Example. Let $X$ be the minimum and $Y$ the maximum of two independent Uniform(0,1) random variables. It can be shown that $Cov(X,Y) = 1/36$ (and the correlation is 1/2).
P = Uniform(a=0, b=1) ** 2
X = RV(P, min)
Y = RV(P, max)
xy = (X & Y).sim(10000)
plot(xy, alpha = 0.01)
xy.cov()
Example. A multivariate normal example.
covmatrix = [[1, -0.5],
[-0.5, 4]]
X, Y = RV(MultivariateNormal(mean=[0, 1], cov=covmatrix)) # see below for notes on "unpacking"
xy = (X & Y).sim(10000)
xy.cov()
When simulating more than two random variables, applying .cov()
returns the covariance matrix of covariances between each pair of values (with the variances on the diagonal).
(X & Y & X+Y).sim(10000).cov()
The correlation coefficient is a standardized measure of linear dependence which takes values in $[-1, 1]$.
$$
Corr(X,Y) = \frac{Cov (X,Y)}{\sqrt{Var(X)}\sqrt{Var(Y}} = Cov\left(\frac{X - E(X)}{SD(X)},\frac{Y - E(Y)}{SD(Y)}\right)
$$
The correlation coefficient can be approximated by simulating many pairs of values and using .corr()
.
Example. A bivariate normal example.
X, Y = RV(BivariateNormal(mean1=0, mean2=1, sd1=1, sd2=2, corr=-0.25 ))
xy = (X & Y).sim(10000)
xy.corr()
When simulating more than two random variables, applying .corr()
returns the correlation matrix of correlations between each pair of values (with 1s on the diagonal since a variable is perfectly correlated with itself).

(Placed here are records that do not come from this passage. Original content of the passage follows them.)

(* ===== verification/FlowCommit.v ===== *)
(** Commit and the instructions in flight: what a cycle of commit does to the
    entries of the reorder buffer that wait for their packets. *)

From Stdlib Require Import ZArith Lia.
From stdpp Require Import base numbers list option tactics.
From S2P Require Import Prelude Common Fifo FifoIds IdQueue CheckpointBuffer Rat Regfile CsrFile InterruptInterface Rob PipelineCommon Packs BranchPredictor Execute WriteBack Rename Commit CommitRetire CommitWalk Issue Core Flight FlowStages.

Local Open Scope Z_scope.

(** * Packets that arrive *)

(** An entry is finished under the id of the packet. *)
Definition finishes (op : wb_commit_op_info_t) (q : sync_request rob_item_t) : Prop :=
  exists x, rob_finish x = true /\ q = req_set_item (wc_rob_id op) x.

Definition arriving (op : wb_commit_op_info_t) : Prop := wc_enable op = true.

Lemma commit_input_flow (ops : list wb_commit_op_info_t) r r' :
  rob_ok r -> commit_input ops r = Some r' ->
  exists reqs, rob_fifo r' = rob_fifo r /\ rob_sync_request_q r' = rob_sync_request_q r ++ reqs /\
    Forall2 finishes (filter arriving ops) reqs /\ Forall (request_in_range (size (rob_fifo r))) reqs.
Proof.
  revert r. induction ops as [|op ops IH]; intros r Hok E; cbn [commit_input] in E.
  { injection E as <-. exists []. rewrite app_nil_r. by split_and!. }
  destruct (wc_enable op) eqn:Een.
  2: { rewrite filter_cons_False by (unfold arriving; congruence). by apply IH. }
  rewrite filter_cons_True by done. apply bind_Some in E as (x & Ex & E).
  apply IH in E as (reqs & F & Q & H1 & H2); [|exact Hok].
  eexists (_ :: reqs). split_and!; [exact F|rewrite Q; cbn; by rewrite <- (app_assoc (A := sync_request rob_item_t))|..].
  - constructor; [|exact H1]. eexists. split; [|reflexivity]. done.
  - constructor; [|exact H2]. destruct Hok as (l & b & st & W). destruct (window_facts W) as (_ & -> & _).
    apply arr_get_Some in Ex as [Hr Hx%lookup_lt_Some]. cbn. lia.
Qed.

Lemma unfinished_app es1 es2 : unfinished (es1 ++ es2) = unfinished es1 ++ unfinished es2.
Proof. unfold unfinished. by rewrite list.filter_app. Qed.

Lemma unfinished_none es : Forall (fun e => rob_finish e.2 = true) es -> unfinished es = [].
Proof.
  induction 1 as [|e es He _ IH]; [done|]. unfold unfinished in *. rewrite filter_cons_False by congruence. done.
Qed.

Lemma unfinished_all es : Forall (fun e => rob_finish e.2 = false) es -> unfinished es = es.
Proof. induction 1 as [|e es He _ IH]; [done|]. unfold unfinished in *. rewrite filter_cons_True by done. by rewrite IH. Qed.

Lemma entries_set_middle {A} (es1 es2 : list (Z * A)) id y x :
  NoDup (map fst (es1 ++ (id, y) :: es2)) -> entries_set (es1 ++ (id, y) :: es2) id x = es1 ++ (id, x) :: es2.
Proof.
  intros Hnd. rewrite map_app in Hnd. cbn in Hnd. apply list.NoDup_app in Hnd as (_ & H1 & H2). apply list.NoDup_cons in H2 as [H2 _].
  assert (forall l, id ∉ map fst l -> entries_set l id x = l) as Hid.
  { induction l as [|[i z] l IH]; intros Hn; [done|]. cbn in *. apply not_elem_of_cons in Hn as [Hi Hn].
    destruct (Z.eqb_spec i id); [by subst|]. by rewrite <- (IH Hn) at 2. }
  unfold entries_set in *. rewrite map_app. cbn. rewrite Z.eqb_refl. do 2 f_equal; apply Hid; [|done].
  intros Hin. apply (H1 _ Hin). left.
Qed.

(** A packet takes its entry from those that wait, and no other. *)
Lemma finish_flow (ops : list wb_commit_op_info_t) reqs es x :
  Forall2 finishes ops reqs -> NoDup (map fst es) -> (pk_tag <$> ops) ++ x ≡ₚ entry_tag <$> unfinished es ->
  entry_tag <$> unfinished (fold_left entries_apply reqs es) ≡ₚ x.
Proof.
  intros F. revert es. induction F as [|op q ops reqs (y & Hy & ->) _ IH]; intros es Hnd Hp; cbn [fold_left]; [by rewrite <- Hp|].
  assert (pk_tag op ∈ entry_tag <$> unfinished es) as Hin by (rewrite <- Hp; left).
  apply list_elem_of_fmap in Hin as ([id it] & Ht & Hin). apply list_elem_of_filter in Hin as [Hf Hin]. cbn in Hf.
  pose proof Ht as Hid. injection Hid as Hid _ _ _. apply list_elem_of_split in Hin as (es1 & es2 & ->).
  cbn [entries_apply]. rewrite Hid, entries_set_middle by done. apply IH.
  - by rewrite map_app in *.
  - assert (forall z, unfinished (es1 ++ (id, z) :: es2) = unfinished es1 ++ (if rob_finish z then [] else [(id, z)]) ++ unfinished es2) as Hu.
    { intros z. change ((id, z) :: es2) with ([(id, z)] ++ es2). rewrite !unfinished_app. do 2 f_equal. unfold unfinished.
      rewrite filter_cons. cbn. by destruct (rob_finish z). }
    rewrite Hu, Hf in Hp. rewrite Hu, Hy. cbn [app] in *. rewrite !fmap_app in *. cbn [fmap list_fmap] in Hp.
    apply (Permutation_cons_inv (a := pk_tag op)). etrans; [exact Hp|].
    rewrite <- Ht. solve_Permutation.
Qed.

(** * The cycle of commit *)

(** It goes on: finished entries leave at the front, and the packets that
    arrive are taken in. *)
Record commit_goes (wb_port : port wb_commit_pack_t) (s s' : commit_world) (l rest : list (Z * rob_item_t))
    (reqs : list (sync_request rob_item_t)) : Prop := {
  cg_entries : rob_entries (cm_rob s) = l ++ rest;
  cg_finished : Forall (fun e => rob_finish e.2 = true) l;
  cg_fifo : rob_fifo (cm_rob s') = rob_fifo (cm_rob s);
  cg_queue : rob_sync_request_q (cm_rob s') = repeat req_pop (length l) ++ reqs;
  cg_packets : Forall2 finishes (filter arriving (port_get wb_port : list wb_commit_op_info_t)) reqs;
  cg_range : Forall (request_in_range (size (rob_fifo (cm_rob s)))) reqs;
  cg_state : cm_cur_state s' = normal
}.

(** It flushes: back in [normal], no entry is left. *)
Record commit_stops (s : commit_world) : Prop := {
  ct_ok : rob_ok (cm_rob s);
  ct_queue : Forall (fun q => q = req_pop) (rob_sync_request_q (cm_rob s));
  ct_state : cm_cur_state s = normal -> rob_entries (cm_rob s) = []
}.

Lemma retire_fold_rob l s : rob_sync_request_q (cm_rob s) = [] ->
  rob_sync_request_q (cm_rob (fold_left retire_world l s)) = repeat req_pop (length l).
Proof.
  intros Hq. rewrite <- (app_nil_l (repeat _ _)), <- Hq. clear Hq. revert s. induction l as [|e l IH]; intros s.
  { cbn. by rewrite app_nil_r. }
  cbn [fold_left]. rewrite IH. cbn [length repeat]. change (req_pop :: repeat req_pop (length l)) with ([@req_pop rob_item_t] ++ repeat req_pop (length l)).
  rewrite (app_assoc (A := sync_request rob_item_t)). f_equal. unfold retire_world, commit_csr, commit_release. by do 2 case_match.
Qed.

Lemma pops_only n : Forall (fun q => q = req_pop) (repeat (@req_pop rob_item_t) n).
Proof. induction n; by constructor. Qed.

Lemma rob_flush_stops s k : rob_ok (cm_rob s) -> rob_sync_request_q (cm_rob s) = repeat req_pop k ->
  forall s', cm_rob s' = rob_flush (cm_rob s) -> commit_stops s'.
Proof.
  intros Hok Hq s' E. destruct (fifo_flush_ok _ Hok) as [H1 H2]. split; rewrite E; [done|cbn; rewrite Hq; apply pops_only|done].
Qed.

(** A branch at the end of what retires: only a misprediction flushes. *)
Lemma commit_branch_flow it s p v k :
  rob_ok (cm_rob s) -> rob_sync_request_q (cm_rob s) = repeat req_pop k -> cf_flush p = false ->
  commit_branch it (mk_commit_vars s p false) = Some v ->
  (cv_need_flush v = false /\ cf_flush (cv_feedback_pack v) = false /\ cm_rob (cv_world v) = cm_rob s /\
     cm_cur_state (cv_world v) = cm_cur_state s) \/
  (cv_need_flush v = true /\ flushes (cv_feedback_pack v) = true /\ commit_stops (cv_world v)).
Proof.
  intros Hok Hq Hp E. unfold commit_branch in E. cbn [cv_world] in E. apply bind_Some in E as (s1 & E1 & E).
  assert (cm_rob s1 = cm_rob s /\ cm_cur_state s1 = cm_cur_state s) as [Hr Hs].
  { destruct (rob_is_mret it); [unfold commit_mret in E1; apply bind_Some in E1 as (x & _ & E1)|]; by injection E1 as <-. }
  clear E1. destruct (rob_predicted it).
  2: { injection E as <-. left. by split_and!. }
  destruct (prediction_hit it).
  { apply bind_Some in E as (bp & _ & E). injection E as <-. left. by split_and!. }
  destruct (rob_checkpoint_id_valid it); [|done]. unfold commit_mispredict in E.
  apply bind_Some in E as (bp & _ & E). apply bind_Some in E as (cp & _ & E). apply bind_Some in E as (cp1 & _ & E).
  apply bind_Some in E as ([cp2 cnt] & _ & E). apply bind_Some in E as ([] & _ & E). injection E as <-. right.
  split_and!; [done|done|]. apply (rob_flush_stops s k); [done..|]. cbn. by rewrite Hr.
Qed.

Lemma commit_output_flow s v :
  rob_ok (cm_rob s) -> rob_sync_request_q (cm_rob s) = [] ->
  commit_normal_output (mk_commit_vars s commit_feedback_zero false) = Some v ->
  (cv_need_flush v = false /\ cf_flush (cv_feedback_pack v) = false /\ cm_cur_state (cv_world v) = cm_cur_state s /\
     rob_fifo (cm_rob (cv_world v)) = rob_fifo (cm_rob s) /\
     exists l rest, rob_entries (cm_rob s) = l ++ rest /\ Forall (fun e => rob_finish e.2 = true) l /\
       rob_sync_request_q (cm_rob (cv_world v)) = repeat req_pop (length l)) \/
  (cv_need_flush v = true /\ flushes (cv_feedback_pack v) = true /\ rob_entries (cm_rob s) <> [] /\ commit_stops (cv_world v)).
Proof.
  intros Hok Hq E. pose proof E as E0. unfold commit_normal_output in E0. cbn [cv_world cv_feedback_pack] in E0.
  destruct (fifo_is_empty (rob_fifo (cm_rob s))) eqn:Ee; cbn [negb] in E0.
  { injection E0 as <-. left. split_and!; try done. by exists [], (rob_entries (cm_rob s)). }
  apply bind_Some in E0 as (first_id & Ef & E0). apply bind_Some in E0 as (it0 & _ & E0). apply bind_Some in E0 as (cause & Ec & E0).
  assert (rob_entries (cm_rob s) <> []) as Hne.
  { unfold rob_get_front_id in Ef. rewrite fifo_entries_front in Ef by done. unfold rob_entries. by intros En; rewrite En in Ef. }
  destruct cause as [cause|].
  { apply bind_Some in E0 as (tail_id & _ & E0). injection E0 as <-. right. split_and!; try done.
    split; [done|cbn; by rewrite Hq|done]. }
  clear E0 Ee Ef. set (es := rob_entries (cm_rob s)) in *.
  destruct (commit_normal_output_ref es s Hok eq_refl Hne Ec) as (it & id & p & rest & Er & (nx & -> & _) & E1).
  rewrite E1 in E. clear E1. pose proof (commit_scan_finished (Z.to_nat COMMIT_WIDTH) es) as Hfin.
  pose proof (commit_scan_stop (Z.to_nat COMMIT_WIDTH) es) as Hstop.
  destruct (commit_scan (Z.to_nat COMMIT_WIDTH) es) as [l stop]. cbn [fst snd] in *.
  assert (Forall (fun e => rob_finish e.2 = true) l) as Hl by (eapply List.Forall_impl; [|exact Hfin]; by intros ? [? _]).
  set (s1 := fold_left retire_world l s) in *. destruct (retire_fold_keeps l s) as (K1 & _ & _ & _ & K2). fold s1 in K1, K2.
  pose proof (retire_fold_rob l s Hq) as K3. fold s1 in K3.
  destruct stop as [|id1 it1|id1 it1]; cbn [after_stop stop_entries app] in *.
  - injection E as <-. left. split_and!; try done. by exists l, rest.
  - unfold commit_exception in E. apply bind_Some in E as (tail_id & _ & E). injection E as <-. right. split_and!; try done.
    split; [unfold rob_ok; cbn; by rewrite K2|cbn; rewrite K3; apply pops_only|done].
  - set (s2 := retire_world _ _) in E. 
    assert (rob_fifo (cm_rob s2) = rob_fifo (cm_rob s) /\ cm_cur_state s2 = cm_cur_state s) as [F2 S2].
    { unfold s2. rewrite retire_world_fifo. split; [exact K2|]. rewrite <- K1. unfold retire_world, commit_csr, commit_release. by do 2 case_match. }
    assert (rob_sync_request_q (cm_rob s2) = repeat req_pop (length (l ++ [(id1, it1)]))) as Q2.
    { rewrite length_app, repeat_app, <- K3. unfold s2, retire_world, commit_csr, commit_release. by do 2 case_match. }
    apply (commit_branch_flow it1 s2 _ v (length (l ++ [(id1, it1)]))) in E as [(V1 & V2 & V3 & V4)|(V1 & V2 & V3)];
      [| |unfold rob_ok; by rewrite F2|done|done].
    + left. split_and!; try done; [by rewrite V4|by rewrite V3|]. exists (l ++ [(id1, it1)]), rest. split_and!.
      * by rewrite <- (app_assoc (A := Z * rob_item_t)).
      * apply Forall_app. split; [done|]. constructor; [exact Hstop|done].
      * by rewrite V3.
    + right. by split_and!.
Qed.

Lemma commit_walk_flow enter s p s' :
  (forall s1 s2, enter s1 = Some s2 -> cm_rob s2 = cm_rob s1) ->
  rob_ok (cm_rob s) -> rob_sync_request_q (cm_rob s) = [] -> cm_cur_state s <> normal -> commit_walk enter s = Some (p, s') ->
  flushes p = true /\ commit_stops s'.
Proof.
  intros Henter Hok Hq Hst E. unfold commit_walk in E. apply bind_Some in E as (s1 & E1 & E).
  assert (cm_rob s1 = cm_rob s /\ cm_cur_state s1 = cm_cur_state s) as [Hr Hs].
  { unfold commit_undo in E1. apply bind_Some in E1 as (it & _ & E1). injection E1 as <-. by destruct (rob_old_phy_reg_id_valid it). }
  clear E1. apply bind_Some in E as ([prev_id prev_ok] & _ & E).
  assert (forall st : bool * commit_world, cm_rob st.2 = cm_rob s -> cm_cur_state st.2 = cm_cur_state s ->
    (let '(go_on, s0) := st in
     if go_on then Some (commit_feedback_zero <| cf_enable := true |> <| cf_flush := true |>, s0)
     else s0 ← enter (s0 <| cm_rob ::= rob_flush |>); exception_pc ← csrfile_read_sys (cm_csr_file s0) CSR_MTVEC;
       Some (commit_feedback_zero <| cf_enable := true |> <| cf_flush := true |> <| cf_has_exception := true |> <| cf_exception_pc := exception_pc |>,
             commit_counted (s0 <| cm_cur_state := normal |>))) = Some (p, s') -> flushes p = true /\ commit_stops s') as Hrest.
  { intros [go s2] R2 S2 E2. cbn in R2, S2. destruct go.
    - injection E2 as <- <-. split; [done|]. split; [by rewrite R2|by rewrite R2, Hq|]. rewrite S2. intros E3. by rewrite E3 in Hst.
    - apply bind_Some in E2 as (s3 & E3%Henter & E2). apply bind_Some in E2 as (pc & _ & E2). injection E2 as <- <-.
      split; [done|]. destruct (fifo_flush_ok _ Hok) as [F1 F2]. split.
      + unfold rob_ok. cbn. rewrite E3. cbn. by rewrite R2.
      + cbn. rewrite E3. cbn. by rewrite R2, Hq.
      + intros _. unfold rob_entries. cbn. rewrite E3. cbn. by rewrite R2. }
  eapply Hrest; [..|exact E]; by destruct (negb _).
Qed.

Lemma enter_exception_rob s1 s2 : enter_exception s1 = Some s2 -> cm_rob s2 = cm_rob s1.
Proof. unfold enter_exception. by intros [= <-]. Qed.

Lemma enter_interrupt_rob s1 s2 : enter_interrupt s1 = Some s2 -> cm_rob s2 = cm_rob s1.
Proof. unfold enter_interrupt. intros E. apply bind_Some in E as (x & _ & E). by injection E as <-. Qed.

Lemma commit_run_flow wb_port s p s' :
  rob_ok (cm_rob s) -> rob_sync_request_q (cm_rob s) = [] -> commit_run wb_port s = Some (p, s') ->
  (cm_cur_state s = normal /\ flushes p = false /\ exists l rest reqs, commit_goes wb_port s s' l rest reqs) \/
  (flushes p = true /\ (cm_cur_state s = normal -> rob_entries (cm_rob s) <> []) /\ commit_stops s').
Proof.
  intros Hok Hq E. unfold commit_run in E. destruct (cm_cur_state s) eqn:Es.
  - unfold commit_normal in E. apply bind_Some in E as (v & Ev & E). apply bind_Some in E as (s1 & E1 & E). injection E as <- <-.
    destruct (commit_output_flow s v Hok Hq Ev) as [(V1 & V2 & V3 & V4 & l & rest & L1 & L2 & L3)|(V1 & V2 & V3 & V4)];
      rewrite V1 in E1; cbn [negb] in E1.
    + left. split; [done|]. split; [unfold flushes; by rewrite V2, andb_false_r|].
      apply bind_Some in E1 as (r & E1 & E2). injection E2 as <-.
      apply commit_input_flow in E1 as (reqs & F & Q & H1 & H2); [|unfold rob_ok; by rewrite V4].
      exists l, rest, reqs. split; try done; cbn; [by rewrite F|by rewrite Q, L3|by rewrite V4 in H2|by rewrite V3].
    + injection E1 as <-. right. by split_and!.
  - right. destruct (commit_walk_flow enter_exception s p s') as [H1 H2]; try done; [exact enter_exception_rob|by rewrite Es].
  - right. destruct (commit_walk_flow enter_interrupt s p s') as [H1 H2]; try done; [exact enter_interrupt_rob|by rewrite Es].
Qed.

(X & Y & X+Y).sim(10000).corr()
Random variables are often defined as functions of other random variables. In particular, arithmetic operations like addition, subtraction, multiplication, and division can be applied to random variables defined on the same probability space.
Example. Two soccer teams score goals independently of each other, team A according to a Poisson distribution with mean 2.3 goals per goal and team B according to a Poisson distribution with mean 1.7 goals per game. Produce a plot of the approximate distribution of the total number of goals scored in a game.
X, Y = RV(Poisson(lam=2.3) * Poisson(lam=1.7))
Z = X + Y
Z.sim(10000).plot()
Example. The coordinates of a "random point" in the $(x, y)$ plane are random variables $X$ and $Y$ chosen independently of each other, each according to a Normal(0, 1) distribution. Produce a plot of the approximate distribution of $Z$, the distance of the $X, Y$ point from the origin.
X, Y = RV(Normal(0, 1) ** 2)
Z = sqrt(X ** 2 + Y ** 2)
Z.sim(10000).plot()
Example. Let $X$ and $Y$ be i.i.d. Exponential(1) random variables. Produce a plot of the approximate joint distribution of $W = X+ Y$ and $Z = X / W$.
X, Y = RV(Exponential(1)**2)
W = X + Y
Z = X / W
(W & Z).sim(10000).plot(alpha = 0.05)
In order to manipulate multiple random variables simulultaneously, they must be defined on the sample probability space. Otherwise, it would not be possible to determine the relationship between the random variables. Note that the following code would produce an error because the random variables are not explicitly defined on the same probability space. In particular, Symbulate has no way of determining the joint distribution of $X$ and $Y$. The error can be fixed by adding X, Y = AssumeIndependent(X, Y)
before the last line, after which the code would be equivalent to the code above in the soccer example above.
X = RV(Poisson(2.3))
Y = RV(Poisson(1.7))
(X + Y).sim(10000).plot()
If it is desired to define independent random variables, the independence must be made explicit, either with the product syntax *
(or **
) or with AssumeIndependent
. (The AssumeIndependent
command has the effect of defining the random variables involved on the same probability space, a product space formed from the marginal distributions.)